Como dice la mayoría de la gente, tuve una infancia jodida. ¿Quién no, verdad? Mi padre se fue antes de que naciera y a mi madre se le encomendó cuidarme por su propia cuenta, una habilidad que carecía dolorosamente. Mi madre recayó de inmediato en el estilo de vida fiestero y dependiente de drogas que había disfrutado antes de que yo naciera, y dentro de poco había convertido nuestro apartamento de dos habitaciones en una madriguera de opio.
Por los primeros cinco años de mi vida, caminé alrededor de una niebla de confusión aterradora. El aire humeante inundaba los pasillos de nuestra sala de estar y se colaba por debajo de la puerta de mi habitación. Siempre parecía perdurar por días.
Ahora sé que mi madre no era una mala persona, solo una víctima de sus adicciones. Cuando sí le sobraba dinero, traía comida a nuestra casa o me compraba ropa de segunda mano. Las únicas piezas de muebles que tenía en mi habitación eran un colchón y un cofre de juguetes azul y blanco. No es como si tuviera muchos juguetes para guardar en él, por supuesto; solo los tres que había recibido en cumpleaños. Uno era un equipo de arte, otro era una carretilla roja y, por último, mi orgullo y alegría, era una muñeca llamada Betsy.
Betsy era mi mejor amiga. Imaginábamos que teníamos fiestas de té juntas, dormíamos juntas, y hasta tomábamos baños juntas. A veces incluso recuerdo su voz.
Cuando rememoro mis conversaciones con la muñeca en mi adultez, me doy cuenta de que estaba sufriendo de alucinaciones, gracias a las siempre presentes colillas de cigarro que reclamaban los pasillos deslucidos y las habitaciones ventosas de nuestro pequeño apartamento.

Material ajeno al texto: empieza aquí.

(** A [--csv] argument that names the home of a user the system does not
    know: [expanduser] raises.  The working directory holds no file. *)
Definition tool_unknown_user : Csv.world :=
  {| Csv.parse_args :=
       fun _ =>
         inl {| Csv.base_url := "https://iris.local/api/v1/";
                Csv.case_id := 7;
                Csv.csv := "~nobody_here/events.csv";
                Csv.api_token := None;
                Csv.cookie := None;
                Csv.event_source_arg := "E01 timeline";
                Csv.no_summary := false;
                Csv.no_graph := false;
                Csv.sync_iocs_assets := false |};
     Csv.resolve :=
       fun p =>
         if String.prefix "~nobody_here" p
         then inr (mk_exn RuntimeError "Could not determine home directory.")
         else inl ("/work/" ++ p);
     Csv.is_file := fun _ => inl false;
     Csv.file_text :=
       fun _ =>
         inr (mk_exn FileNotFoundError "[Errno 2] No such file or directory");
     Csv.http := fun _ _ _ => inl CsvScenarios.answer_array;
     Csv.py_repr := fun _ => "<json>" |}.

Definition answer_ok : Csv.Response :=
  {| Csv.status_code := 200;
     Csv.text :=
       "{" ++ String "034" ("message" ++ String "034" (": " ++ String "034"
           ("ok" ++ String "034" "}")));
     Csv.json_body := Some (Csv.JDict {[ "message" := Csv.JStr "ok" ]}) |}.

Definition answer_bad_request : Csv.Response :=
  {| Csv.status_code := 400;
     Csv.text := "bad csv";
     Csv.json_body := None |}.

End ExtraScenarios.

(* ===================================================================== *)
(** * Properties of the Python runtime model                             *)
(* ===================================================================== *)

Module PyFacts.
Import Py.

#[local] Arguments String.append !_ _ : simpl nomatch.

Lemma rstrip_repeat_char c n : rstrip c (repeat_char c n) = EmptyString.
Proof.
  induction n as [|n IH]; simpl; [reflexivity|].
  rewrite IH, Ascii.eqb_refl. reflexivity.
Qed.

Lemma rstrip_app_repeat_char c s n :
  rstrip c (s ++ repeat_char c n) = rstrip c s.
Proof.
  induction s as [|a t IH]; simpl.
  - apply rstrip_repeat_char.
  - rewrite IH. reflexivity.
Qed.

Lemma rstrip_decompose c s :
  exists k, s = rstrip c s ++ repeat_char c k.
Proof.
  induction s as [|a t [k IH]]; simpl.
  - exists O. reflexivity.
  - destruct (rstrip c t) as [|b t'] eqn:E; simpl in IH.
    + destruct (Ascii.eqb a c) eqn:Eac.
      * apply Ascii.eqb_eq in Eac. subst a. exists (S k). simpl. congruence.
      * exists k. simpl. congruence.
    + exists k. simpl. congruence.
Qed.

Lemma rstrip_no_trailing c s : ends_with c (rstrip c s) = false.
Proof.
  induction s as [|a t IH]; simpl; [reflexivity|].
  destruct (rstrip c t) as [|b t'] eqn:E.
  - destruct (Ascii.eqb a c) eqn:Eac; simpl; auto.
  - simpl. simpl in IH. exact IH.
Qed.

Lemma rstrip_fixed c s : ends_with c s = false -> rstrip c s = s.
Proof.
  induction s as [|a t IH]; simpl; [reflexivity|].
  destruct t as [|b t'].
  - simpl. intros ->. reflexivity.
  - intros H. rewrite (IH H). reflexivity.
Qed.

Lemma isinstance_Exception e : isinstance e Exception = true.
Proof. destruct e as [[] msg]; reflexivity. Qed.

(** ** Computations that only append to the trace *)

Section Framed.
Context {E : Type}.

Lemma framed_ret {A} (a : A) : framed (ret a : M (list E) A).
Proof.
  split; [intros s; unfold ret; simpl; now rewrite app_nil_r|].
  intros c; discriminate.
Qed.

Lemma framed_raise {A} (e : exn) : framed (raise e : M (list E) A).
Proof.
  split; [intros s; unfold raise; simpl; now rewrite app_nil_r|].
  intros c; discriminate.
Qed.

Lemma framed_bind {A B} (m : M (list E) A) (k : A -> M (list E) B) :
  framed m -> (forall a, framed (k a)) -> framed (bind m k).
Proof.
  intros [Hm Hx] Hk. unfold framed, bind. split.
  - intros s. rewrite (Hm s).
    destruct (m []) as [[a|e|c] t]; simpl.
    + destruct (Hk a) as [Hka _].
      rewrite (Hka (s ++ t)%list), (Hka t). simpl.
      now rewrite app_assoc.
    + reflexivity.
    + reflexivity.
  - intros c. destruct (m []) as [[a|e|c'] t] eqn:Em; simpl.
    + destruct (Hk a) as [Hka Hkx]. rewrite (Hka t). simpl. apply Hkx.
    + discriminate.
    + exfalso. apply (Hx c'). reflexivity.
Qed.

Lemma framed_try_except {A} (body : M (list E) A) handlers :
  framed body ->
  (forall c h, In (c, h) handlers -> forall e, framed (h e)) ->
  framed (try_except body handlers).
Proof.
  intros [Hb Hx] Hh. unfold framed, try_except. split.
  - intros s. rewrite (Hb s).
    destruct (body []) as [[a|e|c] t]; simpl; try reflexivity.
    assert (Hf : forall h, find_handler handlers e = Some h -> framed h).
    { clear -Hh. induction handlers as [|[c h0] hs IH]; simpl; [discriminate|].
      intros h. destruct (isinstance e c).
      - intros [= <-]. eapply Hh. left. reflexivity.
      - apply IH. intros c' h' Hin. eapply Hh. right. exact Hin. }
    destruct (find_handler handlers e) as [h|]; [|reflexivity].
    destruct (Hf h eq_refl) as [Hha _].
    rewrite (Hha (s ++ t)%list), (Hha t). simpl. now rewrite app_assoc.
  - intros c. destruct (body []) as [[a|e|c'] t] eqn:Eb; simpl.
    + discriminate.
    + assert (Hf : forall h, find_handler handlers e = Some h -> framed h).
      { clear -Hh. induction handlers as [|[c0 h0] hs IH]; simpl; [discriminate|].
        intros h. destruct (isinstance e c0).
        - intros [= <-]. eapply Hh. left. reflexivity.
        - apply IH. intros c' h' Hin. eapply Hh. right. exact Hin. }
      destruct (find_handler handlers e) as [h|]; [|discriminate].
      destruct (Hf h eq_refl) as [Hha Hhx]. rewrite (Hha t). simpl. apply Hhx.
    + exfalso. apply (Hx c'). reflexivity.
Qed.

Lemma framed_for_each {A} (xs : list A) (body : A -> M (list E) unit) :
  (forall x, framed (body x)) -> framed (for_each xs body).
Proof.
  intros Hb. induction xs as [|x xs IH]; simpl.
  - apply framed_ret.
  - apply framed_bind; [apply Hb|intros _; exact IH].
Qed.

(** A loop whose body always returns normally runs the body on every
    element: its trace is the concatenation of the traces of the
    iterations. *)
Lemma for_each_all {A} (xs : list A) (body : A -> M (list E) unit) s :
  (forall x, framed (body x)) ->
  (forall x, fst (body x []) = Ok tt) ->
  for_each xs body s =
  (Ok tt, (s ++ flat_map (fun x => snd (body x [])) xs)%list).
Proof.
  intros Hf Hok. revert s. induction xs as [|x xs IH]; intros s; simpl.
  - unfold ret. now rewrite app_nil_r.
  - unfold bind. destruct (Hf x) as [Hx _]. rewrite (Hx s), (Hok x).
    rewrite IH. now rewrite app_assoc.
Qed.
End Framed.

End PyFacts.

(* ===================================================================== *)
(** * The lexer on examples                                               *)
(* ===================================================================== *)

Module ShlexFacts.
Import Py Shlex.

Example split_words :
  split_str "--profile win10  -v" = inl ["--profile"; "win10"; "-v"].
Proof. reflexivity. Qed.

Example split_single_quotes_and_escape :
  split_str "a 'b c' d\ e ''" = inl ["a"; "b c"; "d e"; ""].
Proof. reflexivity. Qed.

(** Inside double quotes (character 34) a backslash escapes the quote. *)
Example split_double_quotes :
  split_str ("-o " ++ String "034" ("x\" ++ String "034" ("y z" ++ String "034" "")))
  = inl ["-o"; "x" ++ String "034" "y z"].
Proof. reflexivity. Qed.

Example split_unterminated_quote :
  split_str "--fast 'oops" = inr (mk_exn ValueError "No closing quotation").
Proof. reflexivity. Qed.

Example split_trailing_escape :
  split_str "--fast \" = inr (mk_exn ValueError "No escaped character").
Proof. reflexivity. Qed.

Aun así, recuerdo el sonido de su voz: una candencia agradable y emocionante que casi siempre iba emparejada con una risita estrepitosa. También recuerdo las cosas que me decía y las cosas que quería que hiciera. Me pedía que robara —usualmente comida o lápices—. Quería que le trajera tenedores y cuchillos, y que golpeara al hombre malo que dormía en el sofá. Siempre salía con algo, y yo siempre me metía en problemas. Pero ella no. Cuando le decía a mi madre quién me había incitado a estas jugarretas, ella se mofaba y sacudía su cabeza. Nunca me creía. Los adultos nunca te creen.
Alrededor de mi sexto cumpleaños, le pedí a mi madre una fiesta de cumpleaños. Quería invitar a las niñas malas de la escuela y servirles pastel y helado para hacer que les cayera bien. Recuerdo haberme postrado en la cocina ese día con tantas esperanzas, habiéndole preguntado a mi madre la pregunta más importante de toda mi vida. La botella de Coca-Cola que sostenía estaba temblando en mis nerviosas manos. Esperé, sin soltar el aliento, en tanto mi madre continuaba guardando los comestibles, casi como si no me hubiera escuchado. Pero sabía que lo hizo.
Finalmente, justo cuando había fallado por segunda vez para acumular el coraje para repetir la pregunta, ella se giró y sacudió la cabeza ligeramente.
—¿Una fiesta de cumpleaños? Laura, eso es ridículo. No puedo pagar la comida de quince niños que ni siquiera son míos. Carajo, ¡que ni siquiera te puedo alimentar a ti! Comes como un elefante, especialmente para una niña de tu tamaño. Ah, lo siento, Betsy lo hace. Casi no me queda nada para comer a mí, muchos menos para un salón de clases de los mocosos de otra gente.
Me expresión se desplomó mientras ella negaba con la cabeza, murmurando algo con un suspiro y trastabillando hacia la sala. Escuché la música subir de volumen, y luego entraron más personas por la puerta. Algunos se quedaron, otros se fueron; nunca los conocía de todas formas.
Simplemente no era justo. Mi madre organizaba festejos todo el tiempo. ¿Qué hay de mí? ¡Era una niña! Todos mis amigos tenían fiestas de cumpleaños, y ahora las niñas malas de la escuela iban a saber que era muy pobre como para tener una, y me iba a molestar todavía más.